Hoy por hoy, el Gobierno se esfuerza, ante todo, en blindar a su ministro de Economía, Antonio Palocci, un médico que ha hecho el milagro de disciplinar en la ortodoxia a un partido formado sobre la base de una organización sindical de izquierda latinoamericana (que no es lo mismo que decir izquierda europea). Tan ortodoxa es esa política que no sólo incluye rigor fiscal severo, sino que -para preservarse del mal inflacionario- ha mantenido las tasas de intereses en un desalentador nivel superior al 19%. Ni este ministro se ha salvado de algún dardo de corrupción, pero todos tratan de sanar su herida y preservar a quien es mirado por empresarios y trabajadores, oficialistas y opositores, como la garantía del equilibrio general. Está claro que si al desbarajuste político se le añadiera una incertidumbre económica, todo sería mucho más grave.

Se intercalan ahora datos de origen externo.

#[export] Program Instance sfs_readable_laws : ReadableLaws (sfs_fs D * sfs_vnode) :=
  {| holds := sfs_holds; read_error := λ e, e ∈ [EIO; EFAULT; EINVAL] |}.
Next Obligation.
  intros [f sv] F s Q (Hfs & Hok & Hsz & ->) Huio Hdir Hres Hoff Hend HQ HF. cbn [fst snd] in *.
  assert (io_req f sv s UIO_READ) as Hreq by (by split).
  assert (∀ d', same_disk (sfs_device f) d' →
    sfs_holds (set_device d' f, sv) (frange f (sv_i sv) 0 (sfi_size (sv_i sv)))) as Hsame.
  { intros d' Hd. destruct (same_disk_quiet f sv d' Hfs Hok Hd) as [[[] _ _ _] _ _].
    split; [done|]. split; [done|]. split; [done|]. symmetry. apply frange_ext. intros o _. by apply fbyte_same_disk. }
  change VOP_READ with (sfs_read (D := D)). unfold sfs_read. wp_steps.
  apply wp_assert; [by apply bool_decide_eq_true_2|].
  eapply wp_mono; [apply sfs_io_read_spec; [done|done|lia]|].
  intros r [w' s'] [(d' & Hd & Hp & _) Hr]. cbn [fst snd] in Hp, Hr. subst w'.
  destruct r as [[]|e|]; [| |done].
  - destruct Hr as [Hmv Hok']. apply HQ; [by apply Hsame| |done]. rewrite frange_part by lia. exact Hmv.
  - apply HF; [by apply Hsame|]. rewrite !elem_of_cons. intuition.
Qed.
End sfs.

(** ** A small executable

    Three program headers: register information, three instructions at 0x400000,
    and four bytes of data with four more to be zeroed at 0x10000000. *)

Definition phdr_bytes (ty off vaddr filesz memsz flags : Z) : list Z :=
  be32 ty ++ be32 off ++ be32 vaddr ++ be32 vaddr ++ be32 filesz ++ be32 memsz ++ be32 flags ++ be32 4096.
Definition exec_text : list Z := be32 0x27bdfff8 ++ be32 0x0000000c ++ be32 0x1000ffff.
Definition exec_data : list Z := [1; 2; 3; 4].
Definition image (machine text : Z) : list Z :=
  [0x7f; 69; 76; 70; 1; 2; 1] ++ replicate 9 0 ++ be16 2 ++ be16 machine ++ be32 1 ++ be32 0x400000 ++ be32 52 ++
  be32 0 ++ be32 0 ++ be16 52 ++ be16 32 ++ be16 3 ++ be16 40 ++ be16 0 ++ be16 0 ++
  phdr_bytes PT_MIPS_REGINFO 148 0x400000 0 0 4 ++ phdr_bytes PT_LOAD 148 text 12 12 5 ++
  phdr_bytes PT_LOAD 160 0x10000000 4 8 6 ++ exec_text ++ exec_data.
Definition exec_image : list Z := image 8 0x400000.

Definition exec_phdr (i : Z) : Elf_Phdr := elf_phdr exec_image i.

Definition exec_inode : sfs_inode :=
  {| sfi_size := 164; sfi_type := SFS_TYPE_FILE; sfi_linkcount := 1;
     sfi_direct := 4 :: replicate 14 0; sfi_indirect := 0; sfi_waste := replicate 110 0 |}.
Definition image_fs (im : list Z) : sfs_fs (lhd_softc ramcard) :=
  set_device {| lh_hw := {| rc_sectors := <[4%nat := im ++ replicate 348 0]> example_sectors; rc_faults := [] |};
     lh_buf := replicate 512 0; lh_reg_sect := 0; lh_reg_stat := 0; lh_result := None;
     lh_clear := 1; lh_done := 0; lh_blocks := 12 |} (example_fs [] 240).
Definition exec_fs : sfs_fs (lhd_softc ramcard) := image_fs exec_image.
Definition exec_vnode : sfs_vnode :=
  {| sv_v := sv_v example_vnode; sv_i := exec_inode; sv_ino := 3; sv_dirty := false |}.

Definition exec_state : kstate := set_vm (set_addrspaces {[100 := empty_as]} (vm user_state)) user_state.
Definition exec_mem : memory :=
  {| mbytes := list_to_map ((λ a, (a, 0xaa)) <$> (seqZ 0x400000 16 ++ seqZ 0x10000000 16)); mro := ∅ |}.

Lemma image_holds machine text : holds (image_fs (image machine text), exec_vnode) (image machine text).
Proof.
  assert (fs_ok (image_fs (image machine text))) by (destruct (example_fs_ok []); split; try done).
  split; [done|]. split; [|split; [done|]].
  - apply file_ok_check; [|vm_compute; reflexivity].
    split; try done; (split; [done|]); repeat constructor; done.
  - vm_compute. reflexivity.
Qed.

Lemma exec_elf : elf_file exec_image.
Proof.
  split; [done|split; [done|vm_compute; auto]| |].
  - change (e_phnum (elf_ehdr exec_image)) with 3. change (e_phoff (elf_ehdr exec_image)) with 52.
    change (e_phentsize (elf_ehdr exec_image)) with 32. change (zlen exec_image) with 164. lia.
  - apply (bool_decide_unpack _). vm_compute. exact I.
Qed.

Lemma exec_loads : elf_loads exec_image = [exec_phdr 1; exec_phdr 2].
Proof. vm_compute. reflexivity. Qed.

Lemma exec_segments :
  segment_ok exec_image (exec_phdr 1) ∧ segment_ok exec_image (exec_phdr 2) ∧
  p_vaddr (exec_phdr 1) + p_memsz (exec_phdr 1) ≤ p_vaddr (exec_phdr 2).
Proof. repeat split; vm_compute; congruence. Qed.

Lemma exec_kernel :
  runs_in 1 user_thread 100 exec_state ∧ addrspaces (vm exec_state) !! 100 = Some empty_as ∧
  flag_ok exec_state ∧ mem_ok (vm exec_state).
Proof. repeat split; vm_compute; congruence. Qed.

Lemma exec_bytes :
  p_vaddr (exec_phdr 1) = 0x400000 ∧ seg_bytes exec_image (exec_phdr 1) = exec_text ∧
  p_vaddr (exec_phdr 2) = 0x10000000 ∧ seg_bytes exec_image (exec_phdr 2) = [1; 2; 3; 4; 0; 0; 0; 0].
Proof. vm_compute. auto. Qed.

Lemma load_elf_correct_witness :
  ∃ w σ m, load_elf ((exec_fs, exec_vnode), (exec_state, exec_mem)) = (Ret 0x400000, (w, (σ, m))) ∧
    bytes_at m 0x400000 exec_text ∧ bytes_at m 0x10000000 [1; 2; 3; 4; 0; 0; 0; 0].
Proof.
  destruct exec_segments as (Hs1 & Hs2 & Hd). destruct exec_kernel as (Hr & Ha & Hf & Hm).
  assert ((load_elf ((exec_fs, exec_vnode), (exec_state, exec_mem))).1 = Ret 0x400000) as Hret
    by (vm_compute; reflexivity).
  pose proof (load_elf_correct (exec_fs, exec_vnode) exec_image exec_state exec_mem
    (exec_phdr 1) (exec_phdr 2) 1 user_thread 100 (image_holds 8 0x400000) exec_elf exec_loads Hs1 Hs2
    (or_introl Hd) Hr Ha Hf Hm) as Hload.
  destruct (load_elf _) as [r [w [σ m]]]. cbn [fst] in Hret. subst r. exists w, σ, m.
  destruct exec_bytes as (<- & <- & <- & <-).
  split; [reflexivity|]. destruct Hload as (_ & _ & _ & H1 & H2 & _). exact (conj H1 H2).
Defined.

(** The same file for another machine (3, the i386). *)
Lemma load_elf_refuses_witness :
  ∃ w e, load_elf ((image_fs (image 3 0x400000), exec_vnode), (exec_state, exec_mem)) =
         (Fail e, (w, (exec_state, exec_mem))).
Proof.
  pose proof (load_elf_refuses (image_fs (image 3 0x400000), exec_vnode) (image 3 0x400000)
    exec_state exec_mem (image_holds 3 0x400000)) as Hload.
  destruct (load_elf _) as [r [w [σ m]]].
  destruct Hload as (_ & -> & -> & e & -> & _); [apply (bool_decide_unpack _); vm_compute; exact I| |by exists w, e].
  intros (_ & _ & Hm). vm_compute in Hm. discriminate Hm.
Defined.

(** ** The first page

    With the text of the executable at address 0, and user memory that takes the
    copies, [load_elf] returns and the text is not mapped.  A segment in page zero has the base 0, which
    [as_define_region] takes for a region that is not set: the next segment takes
    its place, and the assertion of [vm_fault] on the second region fails, for
    this address as for any other: the copy of the text is the first to fault. *)

Definition page_zero_mem : memory :=
  {| mbytes := list_to_map ((λ a, (a, 0xaa)) <$> (seqZ 0 16 ++ seqZ 0x10000000 16)); mro := ∅ |}.
Lemma load_elf_page_zero :
  match load_elf ((image_fs (image 8 0), exec_vnode), (exec_state, page_zero_mem)) with
  | (Ret _, (_, (σ, _))) =>
      (a ← addrspaces (vm σ) !! 100; as_translate a 0) = None ∧ (vm_fault VM_FAULT_READ 0 σ).1 = Halt Panic
  | _ => False
  end.
Proof. vm_compute. auto. Qed.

¿En qué terminará todo esto es la pregunta del día? ¿Qué quedará de esta tormenta? Sin duda, un saneamiento de una política que mantenía espacios de corrupción muy grandes. Sin duda, también un PT herido, debilitada esa fuerza avasalladora que hasta hace poco parecía cubrir todas las estructuras de la sociedad brasileña. Probablemente la economía mantenga su ritmo de crecimiento, que si no es explosivo, mantiene un avance constante, por el aliento de una agricultura en revolución que ha superado al viejo sueño industrial de Getulio Vargas y Juscelino Kubitschek. Lo más probable es que Lula termine su mandato, pero esa aureola mágica del presidente mecánico-tornero ha sido arrasada por el huracán. Lo que ya se ha abierto, y no se cerrará hasta el último día, es la carrera presidencial de 2006. ¿El PT puede afrontar con alguna chance una elección sin Lula? ¿O Lula seguirá adelante, contra viento y marea, aun a riesgo de postularse y perder? ¿El PSDB, con sus posibilidades acrecidas, no desatará ya una carrera apresurada por la candidatura entre los delfines del prestigioso ex presidente Fernando Henrique Cardoso, en lo personal la figura de mayores capacidades reconocidas? ¿Él mismo no quedará obligado a postularse para detener esas ambiciones? Esas y otras preguntas irán apareciendo y despejándose en el correr de los meses, pero está claro que ya comenzó una nueva y neblinosa carrera presidencial en la que hoy nadie puede cantar victoria.
Julio María Sanguinetti es ex presidente de Uruguay.